Chan’s post about cosplay etiquette and behavior caught my attention, and it prompted me to start thinking about some of my cosplay experiences. I haven’t been doing it as long as she has, but it’s been a good..ten or so years, at this point, on and off. And believe me when I say I’ve learned a lot, both good and bad. But that’s a part of any hobby or any pastime, what you learn from it and where all that learning takes you.
When I first started out, it was with one costume per convention. And that one costume was something pieced together over the course of nine months to a year, so it became something pretty personal. Now, I don’t do any kind of sewing at all. Most of my current costumes (ex: Amy Pond from Doctor Who, my primary character to costume) involve tracking down pieces that have been identified as the ones the actress wears in the show, then watching the outfit come together. And I like that process. I like it a lot. It’s rewarding and fulfilling, and I love when I’m able to, for the first time, put everything on and look in the mirror. I’ll never be as tall and leggy as Karen Gillan, but it’s so great to see the outfit and know that I feel good when I’m in it.
Needless to say, I cosplay for the fun of it. I don’t enter into masquerades or anything like that because I don’t feel that I’ve got the right to. I didn’t make anything, I didn’t create it or spend hours up with a sewing machine piecing things together. I’m just in this for fun. For awhile, I had the fun by myself, and then I realized how many like-minded people were out there. (How do you think I met Chan?) From there, my circle of friends grew.
And to be honest, it wasn’t something I expected. I didn’t think choosing to dress up as a fictional character would ever bring me closer to other people. I thought it was a sure fire way to label yourself an outcast and cross your name off of every list to any kind of social event from now until the edge of eternity. Little did I know just how many doors it would open for me.
So, go figure on the irony of that situation. But that’s part of the fun of being involved in nerd or geek (or whatever you want to call it) culture. There’s a comfort in knowing you’ll just be accepted, whatever you end up choosing to do. Want to paint yourself blue? Go for it! I’ll help with the air compressor. Want to spend your entire paycheck on a pair of Italian leather boots just because they appeared in two episodes of your favorite show? It’s your money, spend it how you will. There’s a universal acceptance when it comes to this kind of pastime, and I like it.

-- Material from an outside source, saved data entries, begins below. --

(* ===== verification/SkiplistRank.v ===== *)
(** * Skip lists: ranks ([zslGetRank], [zslGetElementByRank])

    The spans make the rank of an entry, and the entry of a rank, available to
    searches that skip nodes: they are the positions in the list of entries. *)

From stdpp Require Import sorting gmap.
From S2P Require Import Prelude SdsText Skiplist SkiplistOrder SkiplistRepr SkiplistLinks SkiplistProofs SkiplistInsert SkiplistDelete.

Module SkiplistRank.
Import SdsText Skiplist SkiplistOrder SkiplistRepr SkiplistLinks SkiplistProofs SkiplistInsert SkiplistDelete.

Section Rank.
Context {T : Type} `{ScoreLaws T}.
Implicit Types (h : gmap address (zskiplistNode (T := T))) (zsl : zskiplist) (A B P Q L ns : list (entry T)).

(** The 1-based position of a key, 0 if it is not there. *)
Definition zrank (k : T * list Z) (l : list (T * list Z)) : Z :=
  match list_find (λ x, keq x k = true) l with Some (i, _) => Z.of_nat i + 1 | None => 0 end.

(** An entry reaches level 0, so nothing follows the last one that does. *)
Lemma low_zero Q : Forall (λ n, (1 ≤ e_height n ≤ ZSKIPLIST_MAXLEVEL)%nat) Q → Forall (low 0) Q → Q = [].
Proof. destruct Q as [|q Q]; [done|]. intros ?%Forall_inv Hq%Forall_inv. unfold low in Hq. lia. Qed.

Lemma heights_suffix zsl A P x Q : Forall (λ n, (1 ≤ e_height n ≤ ZSKIPLIST_MAXLEVEL)%nat) A →
  hdr zsl :: A = P ++ x :: Q → Forall (λ n, (1 ≤ e_height n ≤ ZSKIPLIST_MAXLEVEL)%nat) Q.
Proof.
  intros HA E. destruct P as [|p P]; injection E as _ EA; [by rewrite <-EA|].
  rewrite EA in HA. apply Forall_app in HA as [_ HA]. by apply Forall_inv_tail in HA.
Qed.

(** ** The rank of an entry *)

Lemma tested_until s e n r : tested (node_until s e) n r (kle (e_key n) (s, e)).
Proof. intros nd He Hs. unfold node_until. by rewrite He, Hs. Qed.

Definition hit (s : T) (e : list Z) (nd : zskiplistNode (T := T)) : bool :=
  match ele nd with Some el => seq_ (score nd) s && (sdscmp el e =? 0) | None => false end.

(** The only entry that can match among those the search passes is the last one. *)
Lemma rank_loop_spec h zsl A B s e (found : bool) fuel k P x Q : repr h zsl (A ++ B) →
  Forall (λ n, kle (e_key n) (s, e) = true) A → Forall (λ n, kle (e_key n) (s, e) = false) B →
  (∀ P' u Q', A = P' ++ u :: Q' → keq (e_key u) (s, e) = found && bool_decide (Q' = [])) → (found = true → A ≠ []) →
  hdr zsl :: A = P ++ x :: Q → (k ≤ e_height x)%nat → (k ≤ zsl_level zsl)%nat → (length Q ≤ fuel)%nat →
  rank_loop fuel h s e k (e_ptr x) (zlen P) = Some (if found && bool_decide (0 < k)%nat then zlen A else 0).
Proof.
  intros Hr HA HB Hu Hne. revert P x Q. induction k as [|i IH]; intros P x Q E Hx Hk Hfuel; simpl.
  { by rewrite andb_false_r. }
  pose proof (r_heights _ _ _ Hr) as [HhA _]%Forall_app.
  destruct (walk_spec h (zsl_level zsl) (hdr zsl :: A) B (node_until s e) (r_links _ _ _ Hr)) with
    (fuel := fuel) (i := i) (P := P) (x := x) (Q := Q) as (P' & u & Q' & Hlast & ->); [| |done|unfold high; lia|lia|done|].
  { apply (search_A h zsl A B); [done|]. intros j n Hj. rewrite <-(Forall_lookup_1 _ _ _ _ HA Hj). apply tested_until. }
  { apply (search_B h zsl A B); [done|]. intros j n Hj. rewrite <-(Forall_lookup_1 _ _ _ _ HB Hj). apply tested_until. }
  simpl. destruct (last_at_step _ _ _ _ _ _ _ _ E Hlast) as (E' & Hhu & HQ').
  assert (length Q' ≤ fuel)%nat as Hfuel'.
  { destruct Hlast as (EQ & _). apply (f_equal length) in EQ. rewrite length_app in EQ. simpl in EQ. lia. }
  pose proof (heights_suffix _ _ _ _ _ HhA E') as HhQ'.
  assert (∃ nd, h !! e_ptr u = Some nd ∧ hit s e nd = (match P ++ P' with [] => false | _ => true end)
    && found && bool_decide (Q' = [])) as (nd & -> & Hhit).
  { destruct (P ++ P') as [|p PP]; injection E' as Eh EA.
    - destruct (fields_lookup _ _ _ _ _ (r_header _ _ _ Hr)) as (lv & Hl). rewrite <-Eh. eexists. split; [apply Hl|done].
    - rewrite EA, <-app_assoc in Hr. destruct (node_here _ _ _ _ _ Hr) as (nd & ? & He & Hs & _). exists nd. split; [done|].
      unfold hit. rewrite He, Hs. simpl. by rewrite <-(Hu _ _ _ EA). }
  cbn [mbind option_bind]. unfold hit in Hhit. rewrite Hhit. clear Hhit.
  destruct (decide (i = 0)%nat) as [->|Hi].
  - apply low_zero in HQ'; [|done]. subst Q'. rewrite bool_decide_true by done. rewrite andb_true_r.
    destruct (P ++ P') as [|p PP] eqn:EP; simpl.
    + injection E' as _ EA. destruct found; [by apply Hne in EA|done].
    + injection E' as _ EA. destruct found; [|done]. rewrite EA, zlen_app, !zlen_cons, zlen_nil. simpl. f_equal. lia.
  - rewrite (IH (P ++ P') u Q' E'); [|unfold high in Hhu; lia|lia|done].
    assert (bool_decide (0 < i)%nat = true) as -> by (apply bool_decide_true; lia). rewrite ?(bool_decide_true (0 < S i)%nat), andb_true_r by lia.
    destruct (P ++ P') as [|p PP] eqn:EP; simpl; [done|]. destruct found; simpl; [|done].
    destruct (bool_decide (Q' = [])) eqn:HQ; [apply bool_decide_eq_true in HQ|done]. subst Q'. injection E' as _ EA.
    rewrite EA, zlen_app, !zlen_cons, zlen_nil. f_equal. lia.
Qed.

(** Where the key is, or that it is not there. *)
Lemma split_until k ns : real_key k → Forall (λ n, isnan (e_score n) = false) ns → ordered ns →
  ∃ A B (found : bool), ns = A ++ B ∧ Forall (λ n, kle (e_key n) k = true) A ∧ Forall (λ n, kle (e_key n) k = false) B ∧
    (∀ P u Q, A = P ++ u :: Q → keq (e_key u) k = found && bool_decide (Q = [])) ∧ (found = true → A ≠ []) ∧
    zrank k (zkeys ns) = if found then zlen A else 0.
Proof.
  intros Hk Hreal Ho.
  destruct (split_by (λ n, kle (e_key n) k) ns Ho) as (A & B & -> & HA & HB).
  { intros a b Ha Hb Hab. rewrite list.Forall_forall in Hreal.
    rewrite !kle_negb by (done || by apply Hreal). rewrite !negb_true_iff. intros Hkb.
    apply not_true_is_false. intros Hka. by rewrite (klt_trans _ _ _ Hka Hab) in Hkb. }
  pose proof Ho as (HoA & HoB & HAB)%ordered_app.
  assert (∀ b, b ∈ B → keq (e_key b) k = false) as HBne.
  { intros b Hb. rewrite list.Forall_forall in HB. specialize (HB b Hb). rewrite kle_spec in HB.
    by apply orb_false_iff in HB as [_ ?]. }
  assert (∀ P u Q, A = P ++ u :: Q → Q ≠ [] → keq (e_key u) k = false) as HAne.
  { intros P u Q -> HQ. apply not_true_is_false. intros Eu. destruct Q as [|q Q]; [done|].
    apply ordered_app in HoA as (_ & Ho' & _). apply StronglySorted_inv in Ho' as [_ Ho'%Forall_inv].
    apply Forall_app in HA as [_ HA]. apply Forall_inv_tail, Forall_inv in HA.
    rewrite (klt_keq_l _ _ _ Eu) in Ho'. rewrite kle_negb in HA; [|by apply Forall_app in Hreal as [[_ Hr%Forall_inv_tail%Forall_inv]%Forall_app _]|done].
    by rewrite Ho' in HA. }
  destruct A as [|u A' _] using rev_ind.
  - exists [], B, false. split_and!; [done|done|done| |done|].
    + intros P u Q E. by destruct P.
    + unfold zrank. simpl. rewrite (proj2 (list_find_None _ _)); [done|]. apply Forall_fmap. apply list.Forall_forall.
      intros b Hb. simpl. by rewrite HBne.
  - exists (A' ++ [u]), B, (keq (e_key u) k). split_and!; [done..| | |].
    + intros P v Q E. destruct Q as [|q Q].
      * apply app_inj_tail in E as [_ ->]. by rewrite bool_decide_true, andb_true_r.
      * rewrite (HAne P v (q :: Q) E) by discriminate. rewrite bool_decide_false by discriminate. by rewrite andb_false_r.
    + intros _ E. by destruct A'.
    + unfold zrank, zkeys. rewrite <-app_assoc. simpl. destruct (keq (e_key u) k) eqn:Eu.
      * rewrite fmap_app. simpl. rewrite (proj2 (list_find_Some _ _ (length A') (e_key u))).
        { rewrite zlen_app. unfold zlen. simpl. lia. }
        split_and!; [by rewrite lookup_app_r, length_fmap, Nat.sub_diag by by rewrite length_fmap|done|].
        intros j y Hj Hlt. rewrite lookup_app_l in Hj by by rewrite length_fmap.
        rewrite list_lookup_fmap in Hj. apply fmap_Some in Hj as (v & Hv & ->). apply list_elem_of_split_length in Hv as (P & Q & -> & _).
        rewrite (HAne P v (Q ++ [u])); [done|by rewrite <-app_assoc|by destruct Q].
      * rewrite (proj2 (list_find_None _ _)); [done|]. rewrite fmap_app. apply Forall_app. split.
        -- apply Forall_fmap, list.Forall_forall. intros v Hv. simpl.
           apply list_elem_of_split in Hv as (P & Q & ->). rewrite (HAne P v (Q ++ [u])); [done|by rewrite <-app_assoc|by destruct Q].
        -- simpl. constructor; [by rewrite Eu|]. apply Forall_fmap, list.Forall_forall. intros v Hv. simpl. by rewrite HBne.
Qed.

Lemma zslGetRank_spec h zsl ns s e : repr h zsl ns → isnan s = false →
  zslGetRank h zsl s e = Some (zrank (s, e) (zkeys ns)).
Proof.
  intros Hr Hs. destruct (split_until (s, e) ns Hs (r_real _ _ _ Hr) (r_sorted _ _ _ Hr))
    as (A & B & found & -> & HA & HB & Hu & Hne & ->).
  pose proof (level_range _ _ _ Hr) as Hlc. unfold zslGetRank.
  change (rank_loop (fuel_of zsl) h s e (zsl_level zsl) (e_ptr (hdr zsl)) (zlen (@nil (entry T))) =
    Some (if found then zlen A else 0)).
  rewrite (rank_loop_spec h zsl A B s e found) with (Q := A); try done.
  - rewrite bool_decide_true by lia. by rewrite andb_true_r.
  - apply Hlc.
  - unfold fuel_of. rewrite (r_length _ _ _ Hr), zlen_app. unfold zlen. lia.
Qed.

(** ** The entry of a rank *)

Lemma take_drop_at L i : (i < length L)%nat → ∃ u, L !! i = Some u ∧ take (S i) L = take i L ++ [u].
Proof. intros Hi. destruct (lookup_lt_is_Some_2 L i Hi) as [u Hu]. exists u. split; [done|]. by apply take_S_r. Qed.

Section ByRank.
Context h (lc : nat) L (rank : Z).
Context (Hlinks : links h lc L) (Hnodes : ∀ n, n ∈ L → is_Some (h !! e_ptr n)) (Hrank : 0 <= rank).
Context (Hheights : Forall (λ n, (1 ≤ e_height n ≤ ZSKIPLIST_MAXLEVEL)%nat) L).

Let A := take (S (Z.to_nat rank)) L.
Let B := drop (S (Z.to_nat rank)) L.

Lemma by_rank_loop_spec fuel k P x Q : A = P ++ x :: Q → (1 ≤ k)%nat → (k ≤ e_height x)%nat → (k ≤ lc)%nat →
  (length Q ≤ fuel)%nat →
  by_rank_loop fuel h rank k (e_ptr x) (zlen P) = Some (fmap (M := option) e_ptr (L !! Z.to_nat rank)).
Proof.
  revert P x Q. induction k as [|i IH]; intros P x Q E Hk1 Hx Hk Hfuel; [lia|]. simpl.
  destruct (walk_spec h lc A B (λ _ t, t <=? rank)) with (fuel := fuel) (i := i) (P := P) (x := x) (Q := Q)
    as (P' & u & Q' & Hlast & ->); [| | |done|unfold high; lia|lia|done|].
  { unfold A, B. by rewrite take_drop. }
  { intros j n Hj _. destruct (Hnodes n) as [nd Hnd].
    { apply (list_elem_of_lookup_2 _ j). unfold A in Hj. by apply lookup_take_Some in Hj as [? _]. }
    exists nd. split; [done|]. apply lookup_lt_Some in Hj. unfold A in Hj. rewrite length_take in Hj. apply Z.leb_le. lia. }
  { intros j n Hj. destruct (Hnodes n) as [nd Hnd].
    { unfold B in Hj. rewrite lookup_drop in Hj. by apply list_elem_of_lookup_2 in Hj. }
    exists nd. split; [done|]. apply Z.leb_gt. unfold B in Hj. rewrite lookup_drop in Hj. apply lookup_lt_Some in Hj.
    unfold A, zlen. rewrite length_take. lia. }
  simpl. destruct (last_at_step _ _ _ _ _ _ _ _ E Hlast) as (E' & Hhu & HQ').
  assert (L = (P ++ P') ++ u :: Q' ++ B) as EL.
  { rewrite <-(take_drop (S (Z.to_nat rank)) L). fold A B. by rewrite E', <-app_assoc. }
  destruct (zlen (P ++ P') =? rank) eqn:Er; zb.
  - rewrite EL. replace (Z.to_nat rank) with (length (P ++ P')) by (unfold zlen in Er; lia).
    by rewrite list_lookup_middle.
  - destruct (decide (i = 0)%nat) as [->|Hi].
    + apply low_zero in HQ'; [|rewrite EL in Hheights; apply Forall_app in Hheights as [_ Hheights];
        by apply Forall_inv_tail, Forall_app in Hheights as [? _]]. subst Q'. simpl.
      assert (length A = S (length (P ++ P'))) as El by (rewrite E', length_app; simpl; lia).
      unfold A in El. rewrite length_take in El. rewrite lookup_ge_None_2; [done|]. unfold zlen in Er. lia.
    + apply (IH (P ++ P') u Q'); [done|lia|unfold high in Hhu; lia|lia|].
      destruct Hlast as (EQ & _). apply (f_equal length) in EQ. rewrite length_app in EQ. simpl in EQ. lia.
Qed.

End ByRank.

Lemma node_allocated h zsl ns n : repr h zsl ns → n ∈ hdr zsl :: ns → is_Some (h !! e_ptr n).
Proof. intros Hr Hn. apply (ptr_allocated h zsl ns _ Hr). by apply list_elem_of_fmap_2. Qed.

(** From a node [x] of the list, with the header counted as position 0 when [x] is the header. *)
Lemma byRankFromNode_spec h zsl ns P x Q start_level rank fuel : repr h zsl ns →
  hdr zsl :: ns = P ++ x :: Q → (start_level < e_height x)%nat → (start_level < zsl_level zsl)%nat → 0 <= rank →
  (length Q ≤ fuel)%nat →
  zslGetElementByRankFromNode fuel h (e_ptr x) start_level rank =
    Some (fmap (M := option) e_ptr ((x :: Q) !! Z.to_nat rank)).
Proof.
  intros Hr E Hs Hlc Hrank Hfuel. unfold zslGetElementByRankFromNode.
  apply (by_rank_loop_spec h (zsl_level zsl) (x :: Q) rank) with (P := []) (Q := take (Z.to_nat rank) Q); try done; try lia.
  - apply (links_suffix _ _ P). rewrite <-E. apply (r_links _ _ _ Hr).
  - intros n Hn. apply (node_allocated h zsl ns n Hr). rewrite E. apply elem_of_app. by right.
  - destruct P as [|p P]; injection E as Ex EA.
    + rewrite <-Ex, <-EA. constructor; [simpl; unfold ZSKIPLIST_MAXLEVEL; lia|apply (r_heights _ _ _ Hr)].
    + pose proof (r_heights _ _ _ Hr) as Hh. rewrite EA in Hh. by apply Forall_app in Hh as [_ ?].
  - rewrite length_take. lia.
Qed.

Lemma zslGetElementByRank_spec h zsl ns rank : repr h zsl ns → 0 <= rank →
  zslGetElementByRank h zsl rank = Some (fmap (M := option) e_ptr ((hdr zsl :: ns) !! Z.to_nat rank)).
Proof.
  intros Hr Hrank. pose proof (level_range _ _ _ Hr) as Hlc. unfold zslGetElementByRank.
  apply (byRankFromNode_spec h zsl ns [] (hdr zsl) ns); [done..|simpl; lia|lia|done|].
  unfold fuel_of. rewrite (r_length _ _ _ Hr). unfold zlen. lia.
Qed.

End Rank.

End SkiplistRank.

Don’t get me wrong – there will always be the bad with the good. And I’ve seen my share of bad, but I like to take it in stride now. Little by little, you grow up – and the pastime grows with you.
So as far as cosplay advice from this damsel? I’ll offer a few tips.
- If you’ve got it? Flaunt it. And that doesn’t have to go solely for the physical, either. Proud of your hair? Then work it up with a great leave-in conditioner and a blowdry before heading out for photos. Have a great smile? Use it!
- Carrying some extra weight =/= a reason to refrain from cosplay. It took me awhile to get to this point, but the truth is – who cares? Really, who cares? Catty comments about someone’s weight are one of the most ridiculous things to exist. Wear what you want, and if you’re having a good time then it’s no one else’s business but yours. Chances are you won’t be cosplaying alone – you’ll have your friends with you. And if that’s the case, they’ll support you. Wear what you want – rather, wear what you love – and enjoy every second of it. Take a million pictures, have your friends take a million and one. Make it your day to be a star.
- Cost is irrelevant. Spend as much or as little as you want. We all have different lifestyles and different incomes, so work with what you have. Don’t be afraid of having to costume on a budget, or of going out and buying the more costly pieces that you very much want. Work with what you have, and have a blast doing it. I’m not advising you put yourself in debt, though – manage your finances, you know your limits.
- Take pictures! And I’m talking copious amounts of pictures. Take them however you want – camera phone, digital camera, telephoto lens – again, work with what you’ve got. If you’re feeling inspired, arrange photoshoots with your friends. It’s a great way to have some fun and nerd out. (I love to nerd out. Can’t you tell?)
But most importantly of all? Have fun.